Andrew M. Schuster is a retired brigadier general in the National Guard of the United States and former Assistant Adjutant General of Readiness and Training in Wisconsin.

==Education==
- B.S., Business/Economics - Mount Senario College
- M.S., Public Administration - Shippensburg University of Pennsylvania

==Career==
Schuster originally enlisted in the military in 1965 and was commissioned a second lieutenant in 1969 as a member of the 32nd Infantry Brigade of the Wisconsin Army National Guard. In 1970 he would become a member of the elite United States Army Rangers.

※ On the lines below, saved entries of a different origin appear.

Lemma edit_then_read_witness :
  activeFile (setActiveFile (Some (str "style.css")) (typing [] sample_files))
  = Some (str "style.css")
  ∧ activeFileContent
      (handleContentChange (str "p { }")
         (setActiveFile (Some (str "style.css")) (typing [] sample_files)))
    = str "p { }".
Proof.
  split; [reflexivity|].
  apply (edit_then_read (str "p { }") (str "style.css")); [reflexivity|discriminate|].
  apply (bool_decide_unpack _). vm_compute. exact I.
Defined.

(** X8: of two edits in a row only the second counts. *)
Theorem edit_last_write_wins (c1 c2 : jsstring) (s : App) :
  handleContentChange c2 (handleContentChange c1 s) = handleContentChange c2 s.
Proof.
  destruct (activeFile s) as [active|] eqn:Hactive.
  2: { assert (handleContentChange c1 s = s) as ->; [|done].
       unfold handleContentChange. by rewrite Hactive. }
  destruct (is_empty active) eqn:Hempty.
  { assert (handleContentChange c1 s = s) as ->; [|done].
    unfold handleContentChange. by rewrite Hactive, Hempty. }
  unfold handleContentChange. rewrite Hactive, Hempty. simpl.
  rewrite Hactive, Hempty. unfold setFiles. simpl. f_equal.
  rewrite <- list_fmap_compose. apply list_fmap_ext. intros i f _. simpl.
  destruct (decide (name f = active)); simpl; [by rewrite decide_True|].
  by rewrite decide_False.
Qed.

(** X9: in a store with distinct names, selecting a file shows its
    content. *)
Theorem select_then_read (f : FileNode) (s : App) :
  NoDup (name <$> files s) →
  f ∈ files s →
  activeFileContent (handleFileSelect (name f) s) = content f.
Proof.
  intros Hnd Hf.
  destruct (first_named (files s) (name f)) as (l1 & f0 & l2 & Hfiles & Hf0 & Hl1).
  { by apply list_elem_of_fmap_2. }
  assert (f0 = f) as ->.
  { rewrite Hfiles in Hf, Hnd. rewrite fmap_app, fmap_cons in Hnd.
    apply NoDup_app in Hnd as (_ & _ & [Hnotin _]%NoDup_cons).
    apply elem_of_app in Hf as [Hf|[->|Hf]%elem_of_cons]; [|done|].
    - rewrite Forall_forall in Hl1. by destruct (Hl1 _ Hf).
    - destruct Hnotin. rewrite Hf0. by apply list_elem_of_fmap_2. }
  by apply (activeFileContent_first _ l1 l2).
Qed.

Lemma select_then_read_witness :
  NoDup (name <$> files (typing [] sample_files))
  ∧ activeFileContent (handleFileSelect (str "style.css") (typing [] sample_files))
    = str "p { color: red }".
Proof.
  assert (Hnd : NoDup (name <$> files (typing [] sample_files))).
  { apply (bool_decide_unpack _). vm_compute. exact I. }
  split; [exact Hnd|].
  apply (select_then_read (mkFile (str "style.css") (str "p { color: red }") file)
           _ Hnd).
  right. left.
Defined.

Lemma activeFileContent_ext (s s' : App) :
  files s = files s' → activeFile s = activeFile s' →
  activeFileContent s = activeFileContent s'.
Proof. intros Hfiles Hactive. unfold activeFileContent. by rewrite Hfiles, Hactive. Qed.

(** What [handleRenameFile] does once its two checks pass. *)
Lemma handleRenameFile_proceeds (oldName newName : jsstring) (s : App) :
  trim newName ≠ [] →
  trim newName ≠ oldName →
  trim newName ∉ name <$> files s →
  files (handleRenameFile oldName newName s)
  = (λ f, if decide (name f = oldName)
          then mkFile (trim newName) (content f) (type f) else f) <$> files s
  ∧ activeFile (handleRenameFile oldName newName s)
    = (if bool_decide (activeFile s = Some oldName)
       then Some (trim newName) else activeFile s)
  ∧ renamingFile (handleRenameFile oldName newName s) = None.
Proof.
  intros Hne Hold Hfresh%some_name_false. unfold handleRenameFile.
  rewrite (proj2 (is_empty_false _) Hne), (bool_decide_eq_false_2 _ Hold), Hfresh.
  simpl. by destruct (bool_decide (activeFile s = Some oldName)).
Qed.

Lemma rename_inj (names : list jsstring) (oldName newName x y : jsstring) :
  newName ∉ names → x ∈ names → y ∈ names →
  (if decide (x = oldName) then newName else x)
  = (if decide (y = oldName) then newName else y) →
  x = y.
Proof.
  intros Hfresh Hx Hy.
  destruct (decide (x = oldName)), (decide (y = oldName)); congruence.
Qed.

(** X10: a rename that passes the checks changes names only: the files
    keep their order and their contents, no file is called [oldName] any
    more, a file that was is now called by the trimmed new name, which has
    no white space at either end, the active file follows the rename, and
    the rename box closes. *)
Theorem handleRenameFile_renames (oldName newName : jsstring) (s : App) :
  trim newName ≠ [] →
  trim newName ≠ oldName →
  trim newName ∉ name <$> files s →
  name <$> files (handleRenameFile oldName newName s)
  = (λ n, if decide (n = oldName) then trim newName else n) <$> (name <$> files s)
  ∧ content <$> files (handleRenameFile oldName newName s) = content <$> files s
  ∧ (oldName ∉ name <$> files (handleRenameFile oldName newName s))
  ∧ (oldName ∈ name <$> files s →
     trim newName ∈ name <$> files (handleRenameFile oldName newName s))
  ∧ (∀ c, head (trim newName) = Some c → is_white_space c = false)
  ∧ (∀ c, last (trim newName) = Some c → is_white_space c = false)
  ∧ activeFile (handleRenameFile oldName newName s)
    = (if bool_decide (activeFile s = Some oldName)
       then Some (trim newName) else activeFile s)
  ∧ renamingFile (handleRenameFile oldName newName s) = None.
Proof.
  intros Hne Hold Hfresh.
  destruct (handleRenameFile_proceeds oldName newName s Hne Hold Hfresh)
    as (Hfiles & Hactive & Hrenaming).
  destruct (trim_spec newName) as (_ & _ & _ & _ & _ & Hhead & Hlast).
  rewrite Hfiles, names_rename. split_and!; try done.
  - rewrite <- !list_fmap_compose. apply list_fmap_ext. intros i f _.
    unfold compose. by destruct (decide (name f = oldName)).
  - intros (n & Hn & _)%list_elem_of_fmap.
    destruct (decide (n = oldName)); congruence.
  - intros Hin. apply list_elem_of_fmap. exists oldName. by rewrite decide_True.
Qed.
Lemma Ranger_selects_exactly_witness :
  callbacks (trace (Ranger store_tail (mkPoint 0 0) (mkPoint 5 5) None))
  = filter (fun rec => selected (mkPoint 0 0) (mkPoint 5 5) None
                         (DPoint (d store_tail) rec))
      (store_records store_tail).
Proof.
  apply (Ranger_selects_exactly store_tail (mkPoint 0 0) (mkPoint 5 5) None).
  - reflexivity.
  - vm_compute. discriminate.
  - exact byteDecoder_lawful.
  - exact store_tail_sorted.
  - exact store_tail_all_decode.
Defined.

(** How a range scan ends on a sorted store whose whole records all decode:
    with [ErrNotFound] when no record is after [from]; with a nil error when
    some record after [from] is not before [to], which is where the loop
    breaks; and otherwise, when every record after [from] is before [to], by
    a panic, the loop having run off the end of the buffer. *)
Theorem Ranger_result {St} (m : Iter St) (from to : Point)
    (ctr : option (Point -> bool)) :
  (0 < Size (d m))%Z -> (len (B m) <= max_int)%Z ->
  lawful (d m) -> sorted_store m ->
  (forall i, (0 <= i < records m)%Z -> record_at m i <> None) ->
  result (Ranger m from to ctr)
  = if negb (existsb (fun rec => Less from (DPoint (d m) rec))
               (store_records m))
    then Ret ErrNotFound
    else if existsb (fun rec => Less from (DPoint (d m) rec)
                                && negb (Less (DPoint (d m) rec) to))
              (store_records m)
         then Ret nil_error
         else Panic.
Proof.
  intros Hs Hl Hlaw Hsorted Hdec.
  exact (proj2 (Ranger_exact_section m from to ctr Hs Hl Hlaw Hsorted Hdec)).
Qed.

Lemma Ranger_result_witness :
  result (Ranger store_tail (mkPoint 0 0) (mkPoint 2 0) None)
  = if negb (existsb (fun rec => Less (mkPoint 0 0)
                                   (DPoint (d store_tail) rec))
               (store_records store_tail))
    then Ret ErrNotFound
    else if existsb (fun rec => Less (mkPoint 0 0) (DPoint (d store_tail) rec)
                                && negb (Less (DPoint (d store_tail) rec)
                                           (mkPoint 2 0)))
              (store_records store_tail)
         then Ret nil_error
         else Panic.
Proof.
  apply (Ranger_result store_tail (mkPoint 0 0) (mkPoint 2 0) None).
  - reflexivity.
  - vm_compute. discriminate.
  - exact byteDecoder_lawful.
  - exact store_tail_sorted.
  - exact store_tail_all_decode.
Defined.
(** The seed never raises the assertion of the horizon. *)
Lemma seed_Raise (states : StateBeliefOverTime.t val M B) from kw e :
  KalmanFilter.seed states from kw = Raise e → ∃ msg, e = External msg.
Proof.
  unfold KalmanFilter.seed, StateBeliefOverTime.last_prediction, call.
  destruct from as [dts|].
  - destruct (slice_by_dt states dts); simpl; [|done]. intros [= <-]. by eexists.
  - destruct (last _); simpl; [done|]. intros [= <-]. by eexists.
Qed.

(** [forecast] from the last belief, read off its result. *)
Lemma forecast_Ok (self : KalmanFilter.t val M) states h kw seed_b d :
  (0 < h)%Z →
  last (StateBeliefOverTime.state_beliefs states) = Some seed_b →
  Design.for_batch (KalmanFilter.design self) (batch_size seed_b) (Z.to_nat h) kw = inr d →
  DesignForBatch.covers d (Z.to_nat h) →
  plain_progress kw (Z.to_nat h) →
  ∃ out, KalmanFilter.forecast self states h None kw = Ok out ∧
    length (StateBeliefOverTime.state_beliefs out) = Z.to_nat h ∧
    ∀ t, t < Z.to_nat h → ∃ carried b,
      carried_into seed_b (StateBeliefOverTime.state_beliefs out) t = Some carried ∧
      StateBeliefOverTime.state_beliefs out !! t = Some b ∧
      forecast_at d t carried b.
Proof.
  intros Hh Hlast Hd Hc Hp. unfold KalmanFilter.forecast.
  apply Z.ltb_lt in Hh. rewrite Hh. simpl.
  unfold StateBeliefOverTime.last_prediction. rewrite Hlast. simpl. rewrite Hd. simpl.
  destruct (plain_progress_iterate kw (Z.to_nat h) Hp) as (prog & -> & Ei).
  simpl. rewrite Ei. simpl.
  destruct (forecast_loop_total d (Z.to_nat h) (Z.to_nat h) 0 seed_b [] Hc) as (l & El); [lia|].
  rewrite El. simpl. eexists. split; [done|]. simpl.
  apply forecast_loop_Ok in El as (new & -> & Hlen & Hnew). simpl.
  split; [done|]. intros t Ht. destruct (Hnew t Ht) as (c & b & ? & ? & ?). by exists c, b.
Qed.

(** C2, amended. From states with a last belief, for a horizon [h > 0]
    whose batch design covers the [h] steps, and with a [progress] that is
    missing, [None], a boolean, or a callable that yields the steps of
    [range(h)] as they come, [forecast] returns
    exactly [h] beliefs; the first has the mean of the last belief of the
    states as it stands, with no [predict] and no [update] applied; every
    later one has the mean of one [predict] step, with [F] and [Q] of the
    step before and no update, from the belief before it. *)
Theorem forecast_starts_at_last_belief `{!StateBeliefLaws val M B}
    (self : KalmanFilter.t val M) states h kw seed_b d :
  (0 < h)%Z →
  last (StateBeliefOverTime.state_beliefs states) = Some seed_b →
  Design.for_batch (KalmanFilter.design self) (batch_size seed_b) (Z.to_nat h) kw = inr d →
  DesignForBatch.covers d (Z.to_nat h) →
  plain_progress kw (Z.to_nat h) →
  ∃ out b0,
    KalmanFilter.forecast self states h None kw = Ok out ∧
    length (StateBeliefOverTime.state_beliefs out) = Z.to_nat h ∧
    StateBeliefOverTime.state_beliefs out !! 0 = Some b0 ∧
    means b0 = means seed_b ∧
    ∀ t, S t < Z.to_nat h → ∃ prev b Fm Qm,
      StateBeliefOverTime.state_beliefs out !! t = Some prev ∧
      StateBeliefOverTime.state_beliefs out !! S t = Some b ∧
      DesignForBatch.F d !! t = Some Fm ∧ DesignForBatch.Q d !! t = Some Qm ∧
      means b = means (predict prev Fm Qm).
Proof.
  intros Hh Hlast Hd Hc Hp.
  destruct (forecast_Ok self states h kw seed_b d Hh Hlast Hd Hc Hp)
    as (out & E & Hlen & Hrec).
  destruct (Hrec 0) as (c0 & b0 & Hc0 & Hb0 & Hm0 & Rm0 & _ & _ & ->); [lia|].
  simpl in Hc0. injection Hc0 as <-.
  exists out, (compute_measurement seed_b Hm0 Rm0).
  repeat split; try done.
  - apply means_compute_measurement.
  - intros t Ht. destruct (Hrec (S t) Ht)
      as (c & b & Hcar & Hb & Hm & Rm & _ & _ & Fm & Qm & EF & EQ & ->).
    simpl in Hcar. exists c, (compute_measurement (predict c Fm Qm) Hm Rm), Fm, Qm.
    repeat split; try done. apply means_compute_measurement.
Qed.

(** C8. With a horizon [h <= 0], [forecast] and [simulate] both fail on
    the assertion, whatever the states, the design and the keyword
    arguments are: nothing of them is looked at before. With [h > 0]
    neither fails on the assertion. *)
Theorem horizon_is_asserted (self : KalmanFilter.t val M) states h from kw :
  ((h ≤ 0)%Z →
   KalmanFilter.forecast self states h from kw = Raise HorizonAssertion ∧
   KalmanFilter.simulate self states h from kw = Raise HorizonAssertion) ∧
  ((0 < h)%Z →
   KalmanFilter.forecast self states h from kw ≠ Raise HorizonAssertion ∧
   KalmanFilter.simulate self states h from kw ≠ Raise HorizonAssertion).
Proof.
  unfold KalmanFilter.forecast, KalmanFilter.simulate. split.
  - intros Hh. apply Z.ltb_ge in Hh. by rewrite Hh.
  - intros Hh. apply Z.ltb_lt in Hh. rewrite Hh. simpl.
    destruct (KalmanFilter.seed states from kw) as [[b kw']|e] eqn:Es; simpl.
    + destruct (Design.for_batch _ _ _ _) as [msg|d]; simpl; [done|].
      split; [|done].
      destruct (select_progress kw') as [prog|e] eqn:Ep; simpl.
      2: { apply select_progress_Raise in Ep as [msg ->]. done. }
      destruct (iterate _ _) as [iterator|e] eqn:Ei; simpl.
      2: { apply iterate_Raise in Ei as [->|[msg ->]]; done. }
      destruct (KalmanFilter.forecast_loop _ _ _ _) as [l|e] eqn:El; simpl.
      2: { apply forecast_loop_Raise in El as [i ->]. done. }
      destruct (exhaust iterator) as [[]|e] eqn:Ee; simpl; [done|].
      apply exhaust_Raise in Ee as [msg ->]. done.
    + apply seed_Raise in Es as [msg ->]. done.
Qed.

End Filter.

(** ** The Gaussian family in dimension one, run on inputs *)

Module Gaussian1Facts.
Import Gaussian1.

Lemma gaussian_laws : StateBeliefLaws value matrix belief.
Proof.
  split; simpl.
  - intros b Hm Rm. unfold compute_measurement_batch.
    apply list_eq. intros i. rewrite !list_lookup_fmap, list_lookup_imap.
    by destruct (b !! i).
  - intros b Hm Rm. unfold compute_measurement_batch.
    apply list_eq. intros i. rewrite !list_lookup_fmap, list_lookup_imap.
    by destruct (b !! i).
  - intros b Hm Rm. apply length_imap.
  - intros b Fm Qm. apply length_imap.
  - intros b obs. apply length_imap.
Qed.

Lemma constant_design_covers f h q r g n :
  DesignForBatch.covers (constant_design_for_batch f h q r g n) n.
Proof. unfold DesignForBatch.covers. simpl. by rewrite !length_replicate. Qed.

Lemma filtered_returned :
  KalmanFilter.forward doubling_filter two_groups None ∅ = Ok filtered.
Proof. reflexivity. Qed.

Lemma forecasted_returned :
  KalmanFilter.forecast doubling_filter filtered 4 None ∅ = Ok forecasted.
Proof. reflexivity. Qed.

(** The recursion of C1 on two groups over five timesteps. *)
Lemma forward_one_step_ahead_witness :
  ∃ out, KalmanFilter.forward doubling_filter two_groups None ∅ = Ok out ∧
         length (StateBeliefOverTime.state_beliefs out) = 5.
Proof.
  destruct (forward_one_step_ahead doubling_filter two_groups None ∅ 2 5 1
              (constant_design_for_batch 2 1 (1 # 2) 1 2 5))
    as (out & E & L & _).
  - reflexivity.
  - reflexivity.
  - reflexivity.
  - apply constant_design_covers.
  - exact I.
  - exists out. split; assumption.
Defined.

Schuster's duties included mobilizing and deploying Wisconsin Army National Guard units to serve in the Gulf War, Kosovo War, and Bosnian War, as well and humanitarian missions to Germany, Panama, and Central America.

Awards he has received include the Meritorious Service Medal with three oak leaf clusters, the Army Commendation Medal, the Air Force Commendation Medal, the Army Reserve Components Achievement Medal with silver oak leaf cluster and two bronze oak leaf clusters, the National Defense Service Medal, the Humanitarian Service Medal, the Armed Forces Reserve Medal with gold hourglass device, the Army Service Ribbon, and the Army Reserve Components Overseas Training Ribbon with award numeral 6.